A multiomic approach to examine the molecular signatures differentiating people with obesity alone from those with obesity and metabolic complications

Abstract

Abstract Motivation To examine the hypothesis that obesity with metabolic syndrome, compared to simple obesity, has distinct molecular signatures and metabolic pathways. Methods We analyzed a cohort of 39 patients with obesity that includes 21 subjects with metabolic syndrome, age-matched to 21 subjects with simple obesity. We measured in whole blood samples 754 human microRNAs (miRNAs), 704 metabolites using unbiased mass spectrometry metabolomics, and 25,682 transcripts, which include both protein coding genes (PCGs) as well as non-coding transcripts.
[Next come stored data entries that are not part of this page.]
(* ===== verification/Prelude.v ===== *)
(** * Auron native engine: a verification development

    Auron (src/native-engine, Rust) executes the physical plans of Spark and Flink
    natively: the JVM side sends a plan, auron-planner turns it into operators
    (datafusion-ext-plans), the operators exchange arrow record batches, use shared
    algorithms and codecs (datafusion-ext-commons) and account their memory with a
    manager that makes them spill (auron-memmgr).  This library models the parts with
    logic of their own and proves them correct.

    ** How code is modelled

    Every function is a Rocq function of the same name where the name is free.
    Mutation is explicit state passing; fallible code returns [Result] (below), which
    also has values for panics, undefined behaviour of unchecked accesses, and loops
    that do not end within their fuel, so that "returns [Ok]" includes memory safety and
    termination.  [for], [while] and [loop] are [rfoldM], [rwhile]/[rwhileM] and
    [rloop].  Fuel is a number the source makes visible (the length of the data, the
    number of slots of a table, the rows that remain); each theorem that a loop returns
    proves that it is enough, by the measure given to [rwhile_inv] and its variants.
    Integers are [Z] with the wrap-around of their width written out ([MachineInt]);
    the build has overflow checks off.  An asynchronous task that sends batches is the
    list of the batches it has sent and its outcome ([Sent]).  Code outside the
    repository (arrow, DataFusion, the row format, JSON libraries, time zones) appears as
    arguments with the documented behaviour as hypotheses, instantiated in the witnesses.
    Floating point is that of the Standard Library ([Floats]).

    ** Files and what they show

    - [Prelude]: outcomes, loops and their rules, tactics, list lemmas.  [MachineInt]:
      machine integers and byte strings.
    - [SparkHash] (datafusion-ext-commons hash/): Murmur3 and XxHash64.  Murmur3 equals
      its reference definition over a byte string, the long variant agrees with it, both
      read inside their input only.
    - [Io] (io/mod.rs): the variable-length integer codec; round trip and the error on
      truncated input that batch streams use as their end.
    - [BitArray], [BloomFilter] (spark_bit_array.rs, spark_bloom_filter.rs): no false
      negatives after any further operations, the vectorized probe equals the scalar
      one, serialization round trip; shrinking keeps members only under a condition.
    - [LoserTree] (algorithm/loser_tree.rs): the tree invariant, the minimum after every
      change, and a k-way merge that returns the sorted permutation.  [RadixSort]
      (algorithm/rdx_sort.rs): the in-place American-flag sort is a sorted permutation.
    - [Utf8], [Arrow], [ArrowRef], [BatchSerde], [ScalarSerde] (io/batch_serde.rs,
      io/scalar_serde.rs): arrays with offsets, validity and nesting, and their codec;
      round trips for arrays, batches, streams of batches and scalars.  [ArrowRef] runs
      the codec on concrete arrays.
    - [JoinHashMap] (joins/join_hash_map.rs): open addressing in groups of slots; a lookup
      returns exactly the build rows of a hash; round trip of the broadcast form.
    - [Joins] (joins/mod.rs, join_utils.rs): join types, projections, column gathers and
      the nested-loop specification of a join.  [EqComparator] (arrow/eq_comparator.rs):
      comparing rows of nested arrays; when a comparator tells whether their values are
      equal.  [JoinKeys]: hashes and comparisons of the key columns of hash joins, and when
      two rows have the same key.  [BroadcastJoin], [BroadcastSemiJoin] (joins/bhj/): the
      hash joiners return the specified rows for all join types, sides, batchings and
      output sizes.
    - [StreamCursor] (joins/stream_cursor.rs): the cursor over a sorted input refines the
      list of its remaining rows.  [SortMergeJoin] (joins/smj/full_join.rs) refines the
      nested-loop specification on sorted inputs.  [SortMergeScan] is the control loop of
      the semi, anti and existence joiners with its interface [ScanLaws]; [SortMergeSemi]
      (joins/smj/semi_join.rs, existence_join.rs) gives the joiners and their theorems.
    - [MemManager] (auron-memmgr/src/lib.rs): consumers, accounting and the spill
      decision as a transition system; the counters agree with the consumers in every
      reachable state, the decision follows the shares, no waiter is forgotten.
      [MemLocks]: its lock acquisitions as interleaved sequences; no deadlock among the
      operations that respect the lock order, and a deadlock with [set_spillable].
    - [RowNullChecker] (common/row_null_checker.rs): the walk over encoded key rows finds
      nulls exactly and stays inside the row.
    - [Limit] (limit_exec.rs): the rows between offset and limit; the underflow when the
      offset is above the limit.
    - [Window], [WindowFull], [WindowExec] (window/, window_exec.rs): the processors of all
      window functions and the operator that drives them.  [Streaming] is the contract
      of a processor that works batch by batch, [WindowFull] treats the functions that
      need a whole partition, and [WindowExec] composes them: any list of window
      expressions yields the values of their definitions, for any batching, with and
      without group limit.
    - [RadixQueue] (algorithm/rdx_queue.rs): the priority queue for small keys; it refines
      a multiset from which minima are taken.
    - [AggHashMap] (agg/agg_hash_map.rs): the hash table of keys; an upsert refines
      appending the new keys to a list.  [AggAcc] (agg/acc.rs, agg.rs, sum.rs, count.rs,
      maxmin.rs): accumulators, their merge, and their codec for spills.  [AggCtx]
      (agg/agg_ctx.rs): what a batch adds to the accumulators of all aggregates.
      [AggGroups] is the specification side: records with a key, and lists of records that
      have the same groups.  [AggSpill] and [AggTable] (agg/agg_table.rs): the bucketed
      spill files, the table with its spills, and their merge.  [AggExec] (agg_exec.rs):
      hash aggregation with spills and partial skipping computes GROUP BY, alone and as
      the two stages of a distributed aggregation; aggregation without grouping.
      [AggSort]: sort aggregation computes GROUP BY in input order.

    - [BatchSize] (lib.rs): how many rows a batch should have; never zero.
    - The external sort (sort_exec.rs).  [SortKeys]: byte-string keys, their order, the key
      collectors and the codec that squeezes ascending keys by their common prefixes; round
      trip.  [SortPrune]: sort columns are dropped from the batches and restored from the
      keys; round trip.  [SortTop] is the specification: the first elements of a sorted
      list, and when a list may be cut before it is merged.  [Selection]
      (arrow/selection.rs): taking and interleaving rows.  [SortBlocks]: runs in memory and
      in spills.  [SortMerge]: cursors and the k-way merge over [LoserTree].  [SortCodec]:
      the batches of spills, on [BatchSerde].  [SortExec]: insertion, spilling by levels,
      output; the operator is ORDER BY with limit and offset.

    - The shuffle (shuffle/).  [HashArrays] (spark_hash.rs): hashes of rows over columns of
      any nesting.  [ShufflePartitioning] (shuffle/mod.rs): the partition of a row, by hash,
      in turns or by ranges.  [IpcCompression] (io/ipc_compression.rs): files of compressed
      blocks of batches; round trip.  [Offsetted] (common/offsetted.rs): data with offsets of
      partitions, merged in the order of partitions over [RadixQueue].  [PartitionSort] and
      [BufferedData] (shuffle/buffered_data.rs): batches staged, sorted by partition over
      [RadixSort], merged and written.  [ShuffleWriter]: the four repartitioners; what is
      between two offsets of the index file reads back as the rows of that partition.
    - Scalar functions (arrow/cast.rs and datafusion-ext-functions/).  [Floats]: IEEE numbers
      and their casts.  [Columnar]: columns and literals as arguments of functions.
      [SparkDecimal]: rounding, checks of overflow and conversions of decimals.  [CastText]:
      texts to integers and dates; [Cast]: casts over nested arrays.  [Chars]: characters of a
      text.  [JsonPath] (spark_get_json_object.rs): the grammar of paths and two ways to
      evaluate them.  [SparkMap] (spark_map.rs): functions that build maps.  [SparkStrings]
      (spark_strings.rs, spark_initcap.rs).  [FlinkDatetime] (flink_datetime.rs): the lenient
      grammar of time stamps and the hybrid calendar.

    Interfaces between files are classes or records of operations with laws: [RowKey]
    and [ScanLaws] for the merge joins, [Streaming], [AggOk], [ContextOk] and [OrderOk]
    for the window operator, [RowFormat] for the encoded keys of an aggregation, [SortFormat] for
    those of a sort, [KeyCollector], [SortedBlockOk], [BuilderOk] and [BatchCodec] for its
    runs; clients are proved against them.  [FrameCodec] (compression), [CastOps] and
    [CastLaws] (the cast kernel of arrow), [SerdeJson], [SonicRs] and [SonicLaws] (JSON),
    [Unicode] and [TimeZones] state what code outside the repository provides; the samples
    at the end of the files are instances.

    ** Not modelled

    Plan construction, metrics, channels and scheduling (library calls without logic of
    their own); scans, sinks, the transport of shuffled data, JNI, the planner and the Flink
    connector (input and output through other systems, generated code, arrow builders);
    kernels that only call arrow or DataFusion: the hash functions as SQL functions, dates
    (chrono and its time zones), crypto, and the expressions of datafusion-ext-exprs, which
    wrap DataFusion's.  Accumulators that keep user data of the JVM (UDAF wrapper).  Of the
    modelled files the plan-level [execute] methods, caching and display code are left out. *)

From stdpp Require Export base tactics numbers list sets strings sorting gmap.
From Stdlib Require Export ZArith Lia.

(** ** Outcomes of Rust code

    [Ok] and [Err] are the two constructors of [Result]; [Panic] is a failed
    [assert!], [expect], [unreachable!] or a bounds-checked index out of range;
    [Undef] is undefined behaviour: an unchecked index out of range, or an
    [assume!] whose condition is false; [Diverge] is a loop that has not ended
    within the fuel the model gives it.  A theorem that a call is [Ok] therefore
    also says that it returns and that none of the unsafe preconditions of the
    code is violated. *)

Inductive Error : Type :=
  | UnexpectedEof
  | Execution (msg : string)
  | NotImplemented (msg : string).

Inductive Result (A : Type) : Type :=
  | Ok (a : A)
  | Err (e : Error)
  | Panic
  | Undef
  | Diverge.
Arguments Ok {A} a.
Arguments Err {A} e.
Arguments Panic {A}.
Arguments Undef {A}.
Arguments Diverge {A}.

#[export] Instance Error_eq_dec : EqDecision Error.
Proof. solve_decision. Defined.

#[export] Instance Result_eq_dec `{EqDecision A} : EqDecision (Result A).
Proof. solve_decision. Defined.

#[export] Instance Result_ret : MRet Result := λ A a, Ok a.

#[export] Instance Result_bind : MBind Result := λ A B f r,
  match r with
  | Ok a => f a
  | Err e => Err e
  | Panic => Panic
  | Undef => Undef
  | Diverge => Diverge
  end.

Declare Scope rust_scope.
Delimit Scope rust_scope with rust.

(** [assert!(b)]: a failed assertion panics. *)
Definition rassert (b : bool) : Result unit := if b then Ok tt else Panic.

(** [assume!(b)]: a false assumption is undefined behaviour. *)
Definition rassume (b : bool) : Result unit := if b then Ok tt else Undef.

(** [v[i]] on a bounds-checked vector, and on an [UncheckedIndex] one. *)
Definition index {A} (v : list A) (i : nat) : Result A :=
  match v !! i with Some x => Ok x | None => Panic end.

Definition uindex {A} (v : list A) (i : nat) : Result A :=
  match v !! i with Some x => Ok x | None => Undef end.

(** [v[i] = x], the same two ways. *)
Definition set_index {A} (v : list A) (i : nat) (x : A) : Result (list A) :=
  if decide (i < length v) then Ok (<[i:=x]> v) else Panic.

Definition set_uindex {A} (v : list A) (i : nat) (x : A) : Result (list A) :=
  if decide (i < length v) then Ok (<[i:=x]> v) else Undef.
We then identified differentially expressed miRNAs, PCGs, and metabolites and integrated them using databases such as mirDIP (mapping between miRNA-PCG network), Human Metabolome Database (mapping between metabolite-PCG network) and tools like MetaboAnalyst (mapping between metabolite-metabolic pathway network) to determine dysregulated metabolic pathways in obesity with metabolic complications. Results We identified 8 significantly enriched metabolic pathways comprising 8 metabolites, 25 protein coding genes and 9 microRNAs which are each differentially expressed between the subjects with obesity and those with obesity and metabolic syndrome. By performing unsupervised hierarchical clustering on the enrichment matrix of the 8 metabolic pathways, we could approximately segregate the simple obesity strata from that of obesity with metabolic syndrome. Conclusions The data suggest that at least 8 metabolic pathways, along with their various dysregulated elements, identified via our integrative bioinformatics pipeline, can potentially differentiate the patients with obesity from those with obesity and metabolic complications.